Thursday, April 8, 2010
The Preacher’s Corner
God bless the men laying the concrete
I am glad to see the work crews installing curb cuts around town so that wheelchairs and scooters can access the sidewalks. I am glad that, even in a recession, money can be found for this, because whenever people can be more active, everybody prospers.
My consciousness on this subject was raised when I was working as a pastoral intern in Chicago. One icy January day about 1979 I was taking the Elevated Train and rode past my stop. Rather than get back on a train going the other way, I foolishly decided to walk the few blocks back to my destination. I had on slick-soled leather shoes and almost immediately took a tumble on the sidewalk.
My ankle was so badly sprained, it had to be put in a heavy plaster cast that extended from my thigh all the way down my toes. The doctor said it would probably have been less painful if I had simply broken the bone. Anyway, so many people came to my assistance right there on the sidewalk that it has always made me say that Chicago is one big city where the people are truly kind and neighborly. I do not remember how I finally got where I was going, but somebody must surely have hailed a cab or given me a ride.

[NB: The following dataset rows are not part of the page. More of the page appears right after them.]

(** A well-formed "cmd-data" element for entry [x]: it decodes without
    error to an object with "st", "dow" (0-6) and "tm" = "HHMM". *)
Definition encodes (deserializeJson : value -> DeserializationError * value)
    (e : value) (x : Schedule.t) : Prop :=
  exists fs, deserializeJson e = (DeOk, VObj fs)
    /\ lookup "st" fs = Some (VBool (Schedule.powerState x))
    /\ lookup "dow" fs = Some (VInt (Schedule.dow x)) /\ 0 <= Schedule.dow x <= 6
    /\ lookup "tm" fs = Some (VStr (hhmm (Schedule.hour x) (Schedule.min x)))
    /\ 0 <= Schedule.hour x <= 23 /\ 0 <= Schedule.min x <= 59.

Lemma digit_char_facts a :
  0 <= a <= 9 ->
  is_digit (digit_char a) = true
  /\ Z.of_nat (nat_of_ascii (digit_char a) - 48) = a
  /\ is_space (digit_char a) = false
  /\ Ascii.eqb (digit_char a) "-"%char = false
  /\ Ascii.eqb (digit_char a) "+"%char = false
  /\ Ascii.eqb (digit_char a) Ascii.zero = false.
Proof.
  intros Ha.
  assert (a = 0 \/ a = 1 \/ a = 2 \/ a = 3 \/ a = 4 \/ a = 5 \/ a = 6 \/ a = 7
          \/ a = 8 \/ a = 9) as Hc by lia.
  repeat destruct Hc as [->|Hc]; [..|subst a]; vm_compute; repeat split.
Qed.

Lemma atoi_two_digits a b junk :
  0 <= a <= 9 -> 0 <= b <= 9 -> lead_non_digit junk ->
  atoi (digit_char a :: digit_char b :: junk) = a * 10 + b.
Proof.
  intros Ha Hb Hj.
  destruct (digit_char_facts a Ha) as (Da & Va & Sa & Ma & Pa & _).
  destruct (digit_char_facts b Hb) as (Db & Vb & _).
  set (c1 := digit_char a) in *; set (c2 := digit_char b) in *.
  clearbody c1 c2.
  unfold atoi; simpl; rewrite Sa, Ma, Pa; simpl; rewrite Da, Va; simpl; rewrite Db, Vb.
  destruct junk as [|c junk]; simpl in *; [|rewrite Hj]; lia.
Qed.

Lemma decode_entry_wellformed dj sh sm e x :
  encodes dj e x -> lead_non_digit sh -> lead_non_digit sm ->
  decode_entry dj sh sm e = Some x.
Proof.
  destruct x as [st d h m].
  intros (fs & Hd & Hst & Hdow & Hdr & Htm & Hh & Hm) Hsh Hsm; simpl in *.
  assert (H1 : 0 <= h / 10 <= 9)
    by (split; [apply Z.div_pos|apply Z.div_le_upper_bound]; lia).
  assert (H2 : 0 <= h mod 10 <= 9) by (pose proof (Z.mod_pos_bound h 10); lia).
  assert (H3 : 0 <= m / 10 <= 9)
    by (split; [apply Z.div_pos|apply Z.div_le_upper_bound]; lia).
  assert (H4 : 0 <= m mod 10 <= 9) by (pose proof (Z.mod_pos_bound m 10); lia).
  assert (E1 : h / 10 * 10 + h mod 10 = h) by (pose proof (Z.div_mod h 10); lia).
  assert (E2 : m / 10 * 10 + m mod 10 = m) by (pose proof (Z.div_mod m 10); lia).
  pose proof (atoi_two_digits _ _ _ H1 H2 Hsh) as A1.
  pose proof (atoi_two_digits _ _ _ H3 H4 Hsm) as A2.
  destruct (digit_char_facts _ H1) as (_ & _ & _ & _ & _ & Z1).
  destruct (digit_char_facts _ H2) as (_ & _ & _ & _ & _ & Z2).
  destruct (digit_char_facts _ H3) as (_ & _ & _ & _ & _ & Z3).
  destruct (digit_char_facts _ H4) as (_ & _ & _ & _ & _ & Z4).
  unfold decode_entry; rewrite Hd; unfold snd, obj_get; rewrite Htm.
  unfold hhmm.
  set (c1 := digit_char (h / 10)) in *; set (c2 := digit_char (h mod 10)) in *;
  set (c3 := digit_char (m / 10)) in *; set (c4 := digit_char (m mod 10)) in *.
  clearbody c1 c2 c3 c4.
  unfold as_cstr; simpl list_ascii_of_string; unfold c_chars.
  rewrite Z1, Z2, Z3, Z4.
  unfold strncpy2; simpl.
  rewrite A1, A2, E1, E2, Hst, Hdow; simpl.
  replace ((-2147483648 <=? d) && (d <=? 2147483647)) with true
    by (symmetry; apply andb_true_intro; split; apply Z.leb_le; lia).
  reflexivity.
Qed.

Lemma nth_set_app {A} (pre : list A) x y post :
  nth_set (List.length pre) x (pre ++ y :: post) = Some (pre ++ x :: post).
Proof. induction pre as [|a pre IH]; simpl; [reflexivity|rewrite IH; reflexivity]. Qed.

Lemma load_spec dj sh sm elems xs :
  Forall2 (fun e x => decode_entry dj sh sm e = Some x) elems xs ->
  forall done rest, (List.length elems <= List.length rest)%nat ->
  load dj sh sm (List.length done) elems (done ++ rest)
  = Some (done ++ xs ++ skipn (List.length xs) rest).
Proof.
  induction 1 as [|e x elems xs Hd HF IH]; intros done rest Hlen.
  - reflexivity.
  - destruct rest as [|r rest]; simpl in Hlen; [lia|].
    simpl; rewrite Hd, nth_set_app.
    replace (S (List.length done)) with (List.length (done ++ [x]))
      by (rewrite length_app; simpl; lia).
    replace (done ++ x :: rest) with ((done ++ [x]) ++ rest)
      by (rewrite <- app_assoc; reflexivity).
    rewrite IH by lia; rewrite <- app_assoc; reflexivity.
Qed.

Lemma processDownlink_init dm dj sh sm frame s payload c t elems xs :
  (List.length frame <> 0)%nat ->
  dm frame = (DeOk, payload) ->
  obj_get payload "cmd" = Some (VStr c) ->
  equalsIgnoreCase (list_ascii_of_string c) (list_ascii_of_string "init") = true ->
  obj_get payload "cur-time" = Some (VInt t) -> 0 <= t < 4294967296 ->
  as_array (obj_get payload "cmd-data") = elems ->
  Forall2 (fun e x => decode_entry dj sh sm e = Some x) elems xs ->
  (List.length elems <= 25)%nat -> List.length (powerSched s) = 25%nat ->
  processDownlink dm dj sh sm frame s
  = Some (checkSchedules
            (mkEngine t (xs ++ skipn (List.length xs) (powerSched s))
               (Z.of_nat (List.length xs)) (powerState s) true
               (txInProg s) (timeSet s) (cmdJson s))).
Proof.
  intros Hf Hdm Hcmd Hinit Hcur Ht Hcd HF Hn Hs.
  pose proof (Forall2_length HF) as Hlen.
  unfold processDownlink.
  replace (List.length frame =? 0)%nat with false by (symmetry; apply Nat.eqb_neq; exact Hf).
  rewrite Hdm, Hcmd; unfold as_String; rewrite Hinit, Hcd, Hcur.
  unfold as_u32.
  replace ((0 <=? t) && (t <? 4294967296)) with true
    by (symmetry; apply andb_true_intro; split; [apply Z.leb_le|apply Z.ltb_lt]; lia).
  unfold u8; rewrite Z.mod_small by lia.
  rewrite Nat2Z.id, firstn_all2 by lia.
  rewrite <- Hlen.
  pose proof (load_spec dj sh sm elems xs HF [] (powerSched s)) as HL.
  simpl in HL; rewrite HL by lia.
  rewrite Hlen; reflexivity.
Qed.

Lemma processDownlink_decode_error_no_change dm dj sh sm frame s err d :
  dm frame = (err, d) -> err <> DeOk ->
  processDownlink dm dj sh sm frame s = Some (s, []).
Proof.
  intros Hdm Herr; unfold processDownlink.
  destruct (List.length frame =? 0)%nat; [reflexivity|].
  rewrite Hdm; destruct err; [contradiction|reflexivity..].
Qed.

Lemma step_keeps_startUpComplete dm dj sh sm ev s s' o :
  step dm dj sh sm ev s = Some (s', o) ->
  startUpComplete s = true -> startUpComplete s' = true.
Proof.
  intros Hstep Hs.
  assert (Hcs : forall x, startUpComplete (fst (checkSchedules x)) = startUpComplete x)
    by (intros x; unfold checkSchedules; destruct (Bool.eqb _ _); reflexivity).
  assert (Hpd : forall f x, startUpComplete x = true ->
            processDownlink dm dj sh sm f x = Some (s', o) -> startUpComplete s' = true).
  { intros f x Hx Hp; unfold processDownlink in Hp.
    destruct (List.length f =? 0)%nat; [injection Hp as <- _; exact Hx|].
    destruct (dm f) as [err pj]; destruct err; try (injection Hp as <- _; exact Hx).
    destruct (equalsIgnoreCase _ _); [|injection Hp as <- _; exact Hx].
    destruct (load _ _ _ _ _ _); [|discriminate].
    injection Hp as Hp; apply (f_equal (fun p => startUpComplete (fst p))) in Hp.
    rewrite Hcs in Hp; simpl in Hp; congruence. }
  destruct ev; simpl in Hstep.
  - injection Hstep as Hst.
    apply (f_equal (fun p => startUpComplete (fst p))) in Hst; simpl in Hst.
    rewrite <- Hst; unfold statusUpdate.
    set (s1 := set_cmdJson _ s).
    assert (H1 : startUpComplete s1 = true) by exact Hs.
    destruct (if startUpComplete s1 then checkSchedules s1 else (s1, [])) as [s2 o2] eqn:E2.
    assert (H2 : startUpComplete s2 = true).
    { rewrite H1 in E2; rewrite <- H1, <- (Hcs s1), E2; reflexivity. }
    destruct (negb (txInProg s2)); [|exact H2].
    unfold do_send; destruct busy; [exact H2|].
    destruct (0 <? _)%nat; exact H2.
  - exact (Hpd _ (set_txInProg false s) Hs Hstep).
  - exact (Hpd _ _ Hs Hstep).
  - injection Hstep as <- _; exact Hs.
  - injection Hstep as <- _; destruct ref; exact Hs.
  - injection Hstep as <- _; exact Hs.
  - injection Hstep as <- _; exact Hs.
Qed.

I had to wear that cast for six weeks and go around on crutches. It was then I realized how many obstacles to mobility there are in daily life. Those of us who are mobile simply do not realize how many little steps up and down there are in our daily course of getting about. I think everybody ought to ride in a wheelchair or walk on crutches for a week, just to learn about mobility issues.
For churches, it is a theological issue. Jesus says, “Come unto me, all ye that labor and are heavy laden,” and we ought to make our churches as accessible to people as possible — so that they can, literally, “Come!” Our Lord took quite an interest in blind and deaf persons, and those who were lame or suffering from paralysis.
Some people then said such conditions were caused by sin — as if they had “brought this on themselves.” Jesus would have none of that. Instead, he healed and showed compassion, and lauded others, like the Good Samaritan, who did the same.
People attending the Pilgrimage often ask me how disabled persons entered our old church (now we have an elevator), where the worship space is on the second floor, reached by flights of circular stairs. I have to answer that I do not think old-time architects worried very much about providing for the infirm in the structures they designed. Either disabled people did not live very long, or they were just sidelined and stayed out of sight. It was a terrible situation. But I also point out that in 1860, those who built our old church, and the others like it also felt no compunction about owning other human beings, and pocketing the profits of their unrequited labor! Not everything about the “good old days” was good. One very good reason for preserving old things is to make us appreciate the new!
On the church’s calendar the 40 days after Easter form the holy season of Eastertide. At the very least, the message of resurrection should have to do with physical renewal and mobility! The women came to the tomb on that first Easter morning wondering who would roll the stone away. God’s power took care of that, and now it belongs to Christ’s disciples to, as it were, roll as many stones away as possible, so that all might enjoy that fullness of life that the resurrection is meant to symbolize — spiritually and physically.
So God bless the men out there laying the concrete. They are doing God’s work here in our midst.